MATERIAL SHOWN ->
__________

(* Python's [int()] on text, for ASCII input: optional surrounding
   whitespace (the space and the bytes 9 to 13), an optional sign, then
   decimal digits in which single underscores may separate digits; a
   literal of more than 4300 digits is refused (the default of
   [sys.int_info.default_max_str_digits]). *)
Definition is_space (c : ascii) : bool :=
  let n := nat_of_ascii c in
  (Nat.eqb n 32 || (Nat.leb 9 n && Nat.leb n 13))%bool.

Fixpoint lstrip (s : string) : string :=
  match s with
  | String c s' => if is_space c then lstrip s' else s
  | EmptyString => EmptyString
  end.

Definition digit_value (c : ascii) : Z := Z.of_nat (nat_of_ascii c) - 48.

(* [after_digit] tells whether the previous character was a digit, so that an
   underscore or the end of the literal is allowed here. *)
Fixpoint parse_digits (after_digit : bool) (acc : Z) (s : string) : option Z :=
  match s with
  | EmptyString => if after_digit then Some acc else None
  | String c s' =>
      if is_digit c then parse_digits true (10 * acc + digit_value c) s'
      else if is_underscore c then
        if after_digit then parse_digits false acc s' else None
      else if is_space c then
        if (after_digit && string_forall is_space s')%bool then Some acc else None
      else None
  end.

Fixpoint count_digits (s : string) : Z :=
  match s with
  | EmptyString => 0
  | String c s' => (if is_digit c then 1 else 0) + count_digits s'
  end.

Definition parse_int (s : string) : option Z :=
  if 4300 <? count_digits s then None
  else
    match lstrip s with
    | String "-" s' => option_map Z.opp (parse_digits false 0 s')
    | String "+" s' => parse_digits false 0 s'
    | s' => parse_digits false 0 s'
    end.

(* int(value); a float is truncated towards zero *)
Definition py_int (value : py_value) : result Z :=
  match value with
  | PyInt z => Ok z
  | PyStr s => match parse_int s with
               | Some z => Ok z
               | None => Err (TypeCoercionError s)
               end
  | PyFloat mantissa exponent _ =>
      Ok (if 0 <=? exponent then mantissa * 2 ^ exponent
          else Z.quot mantissa (2 ^ (- exponent)))
  | PyNone => Err NoneCoercionError
  end.

(* str(value) *)
Definition py_str (value : py_value) : result py_value :=
  match value with
  | PyInt z => Ok (PyStr (string_of_Z z))
  | PyStr s => Ok (PyStr s)
  | PyFloat _ _ repr => Ok (PyStr repr)
  | PyNone => Ok (PyStr "None")
  end.

Definition uint32 (value : py_value) : result py_value :=
  match py_int value with
  | Err e => Err e
  | Ok value =>
      if value >? 4294967295 then Err (OutOfBoundsValue UpperBound value "uint32")
      else if value <? 0 then Err (OutOfBoundsValue LowerBound value "uint32")
      else Ok (PyInt value)
  end.

Definition uint64 (value : py_value) : result py_value :=
  match py_int value with
  | Err e => Err e
  | Ok value =>
      if value >? 18446744073709551615 then Err (OutOfBoundsValue UpperBound value "uint64")
      else if value <? 0 then Err (OutOfBoundsValue LowerBound value "uint64")
      else Ok (PyInt value)
  end.

Definition PARAMETER_TYPES : dict (py_value -> result py_value) :=
  [("string", py_str); ("uint32", uint32); ("uint64", uint64)].

(** ** Computations that may warn and may raise *)

Definition M (A : Type) : Type := (result A * list warning)%type.

Definition ret {A} (a : A) : M A := (Ok a, []).

Definition raise {A} (e : error) : M A := (Err e, []).

Definition warn (w : warning) : M unit := (Ok tt, [w]).

Definition bind {A B} (m : M A) (f : A -> M B) : M B :=
  match m with
  | (Ok a, log) => let (r, log') := f a in (r, (log ++ log')%list)
  | (Err e, log) => (Err e, log)
  end.

Definition lift {A} (r : result A) : M A := (r, []).

Notation "x <- m ;; k" := (bind m (fun x => k))
  (at level 61, m at next level, right associativity).
Notation "m ;;; k" := (bind m (fun _ => k))
  (at level 61, right associativity).

(* for x in xs: acc = body(acc, x) *)
Fixpoint for_each {A S} (body : S -> A -> M S) (xs : list A) (acc : S) : M S :=
  match xs with
  | [] => ret acc
  | x :: xs' => acc' <- body acc x ;; for_each body xs' acc'
  end.

(** ** [_MethodParameters] *)

(* A parameter description as it arrives from the API listing. *)
Record RawParam := {
  raw_name : string;
  raw_type : string;
  raw_optional : bool;
  raw_description : option string
}.

(* The same description once [__init__] has rewritten it. *)
Record Param := {
  p_name : string;
  p_type : string;
  p_optional : bool;
  p_description : string
}.

Definition init_param (unordered : dict Param) (spec : RawParam) : M (dict Param) :=
  if String.eqb (raw_name spec) "key" then ret unordered
  else
    name <- lift (_ensure_identifier (raw_name spec)) ;;
    if Dict.mem name unordered then raise (DuplicateParameter name)
    else
      let description :=
        match raw_description spec with Some d => d | None => "" end in
      type <- (if Dict.mem (raw_type spec) PARAMETER_TYPES then ret (raw_type spec)
               else warn (UnknownParameterType (raw_type spec)) ;;; ret "string") ;;
      ret (Dict.set name {| p_name := name; p_type := type;
                            p_optional := raw_optional spec;
                            p_description := description |} unordered).

(* sorted(items, key=lambda a: a[0]): insertion sort, stable *)
Fixpoint insert_by_key {V} (kv : string * V) (l : list (string * V)) : list (string * V) :=
  match l with
  | [] => [kv]
  | kv' :: l' =>
      if String.ltb (fst kv) (fst kv') then kv :: l
      else kv' :: insert_by_key kv l'
  end.

Definition sorted_by_key {V} (l : list (string * V)) : list (string * V) :=
  fold_left (fun acc kv => insert_by_key kv acc) l [].

Definition MethodParameters_init (specs : list RawParam) : M (dict Param) :=
  unordered <- for_each init_param specs [] ;;
  ret (sorted_by_key (Dict.items unordered)).

(* The loop of [signature]: split the parameters into the two groups. *)
Definition split_parameters (params : list Param) : list Param * list Param :=
  fold_left (fun (acc : list Param * list Param) param =>
               let (optional, mandatory) := acc in
               if p_optional param then ((optional ++ [param])%list, mandatory)
               else (optional, (mandatory ++ [param])%list))
            params ([], []).

Definition signature_items (self : dict Param) : list string :=
  let (optional, mandatory) := split_parameters (Dict.values self) in
  (["self"] ++ map p_name mandatory
            ++ map (fun param => (p_name param ++ "=None")%string) optional)%list.

Definition signature (self : dict Param) : string :=
  String.concat ", " (signature_items self).

Definition validate_arg (kwargs : dict py_value) (values : dict py_value)
    (arg : Param) : result (dict py_value) :=
  let value := match Dict.get (p_name arg) kwargs with
               | Some v => v
               | None => PyNone
               end in
  match value with
  | PyNone =>
      if negb (p_optional arg) then Err (MissingMandatoryArgument (p_name arg))
      else Ok values
  | _ =>
      match Dict.get (p_type arg) PARAMETER_TYPES with
      | None => Err (KeyError (p_type arg))
      | Some handler =>
          match handler value with
          | Ok coerced => Ok (Dict.set (p_name arg) coerced values)
          | Err e => Err e
          end
      end
  end.

Fixpoint validate_loop (kwargs : dict py_value) (args : list Param)
    (values : dict py_value) : result (dict py_value) :=
  match args with
  | [] => Ok values
  | arg :: args' =>
      match validate_arg kwargs values arg with
      | Ok values' => validate_loop kwargs args' values'
      | Err e => Err e
      end
  end.

Definition validate (self : dict Param) (kwargs : dict py_value)
    : result (dict py_value) :=
  validate_loop kwargs (Dict.values self) [].

(** ** [make_method] *)

Record MethodSpec := {
  ms_name : string;
  ms_version : Z;
  ms_httpmethod : string;
  ms_parameters : list RawParam
}.

(* The synthesised function: the attributes [name] and [version] stamped on
   it, and what its closure holds ([spec["httpmethod"]] and [args]). *)
Record Method := {
  m_name : string;
  m_version : Z;
  m_httpmethod : string;
  m_args : dict Param;
  m_doc : option string
}.

(* Reserved words of Python 3: [compile] rejects a definition that uses one
   as the function name or as an argument name. *)
Definition python_keywords : list string :=
  ["False"; "None"; "True"; "and"; "as"; "assert"; "async"; "await"; "break";
   "class"; "continue"; "def"; "del"; "elif"; "else"; "except"; "finally";
   "for"; "from"; "global"; "if"; "import"; "in"; "is"; "lambda"; "nonlocal";
   "not"; "or"; "pass"; "raise"; "return"; "try"; "while"; "with"; "yield";
   "__debug__"].

Definition is_reserved (name : string) : bool :=
  existsb (String.eqb name) python_keywords.

(* compile() of the generated [def name(self, ...)]: the argument list
   repeats [self] when a parameter carries that name. *)
Definition compile_def (name : string) (args : dict Param) : result unit :=
  if is_reserved name then Err (SyntaxError name)
  else
    match find (fun arg => (is_reserved arg || String.eqb arg "self")%bool)
               (Dict.keys args) with
    | Some arg => Err (SyntaxError arg)
    | None => Ok tt
    end.

Definition param_doc (kv : string * Param) : string :=
  ":param " ++ p_type (snd kv) ++ " " ++ fst kv ++ ": " ++ p_description (snd kv).

Definition make_method (spec : MethodSpec) : M Method :=
  name <- lift (_ensure_identifier (ms_name spec)) ;;
  args <- MethodParameters_init (ms_parameters spec) ;;
  lift (compile_def name args) ;;;
  let param_docs := map param_doc (Dict.items args) in
  ret {| m_name := name;
         m_version := ms_version spec;
         m_httpmethod := ms_httpmethod spec;
         m_args := args;
         m_doc := match param_docs with
                  | [] => None
                  | _ => Some (String.concat (String (ascii_of_nat 10) "") param_docs)
                  end |}.

(* Calling the synthesised function with keyword arguments: Python binds them
   to the generated signature, the body passes [locals()] to the closure,
   which validates them.  The result is the argument tuple handed to
   [self._request].  The body looks up the names [method] and [locals]: a
   parameter of that name is what it finds, and calling an argument value
   raises TypeError. *)
Definition bind_arguments (args : dict Param) (kwargs : dict py_value)
    : result (dict py_value) :=
  match find (fun k => negb (Dict.mem k args)) (Dict.keys kwargs) with
  | Some k => Err (UnexpectedKeywordArgument k)
  | None =>
      match find (fun arg => (negb (p_optional arg)
                              && negb (Dict.mem (p_name arg) kwargs))%bool)
                 (Dict.values args) with
      | Some arg => Err (MissingPositionalArgument (p_name arg))
      | None =>
          Ok (map (fun arg => (p_name arg,
                               match Dict.get (p_name arg) kwargs with
                               | Some v => v
                               | None => PyNone
                               end))
                  (snd (split_parameters (Dict.values args))
                   ++ fst (split_parameters (Dict.values args)))%list)
      end
  end.

Definition method_call (method : Method) (kwargs : dict py_value)
    : result (string * string * Z * dict py_value) :=
  match bind_arguments (m_args method) kwargs with
  | Err e => Err e
  | Ok locals =>
      if Dict.mem "locals" (m_args method) then Err (NotCallable "locals")
      else if Dict.mem "method" (m_args method) then Err (NotCallable "method")
      else
        match validate (m_args method) locals with
        | Err e => Err e
        | Ok params =>
            Ok (m_httpmethod method, m_name method, m_version method, params)
        end
  end.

__________

EXERCISE BRIEF -> Copy out each line of the records where the string "bool" appears.

FINISHED TASK ->
Definition is_space (c : ascii) : bool :=
  (Nat.eqb n 32 || (Nat.leb 9 n && Nat.leb n 13))%bool.
Fixpoint parse_digits (after_digit : bool) (acc : Z) (s : string) : option Z :=
        if (after_digit && string_forall is_space s')%bool then Some acc else None
  raw_optional : bool;
  p_optional : bool;
Definition is_reserved (name : string) : bool :=
    match find (fun arg => (is_reserved arg || String.eqb arg "self")%bool)
                              && negb (Dict.mem (p_name arg) kwargs))%bool)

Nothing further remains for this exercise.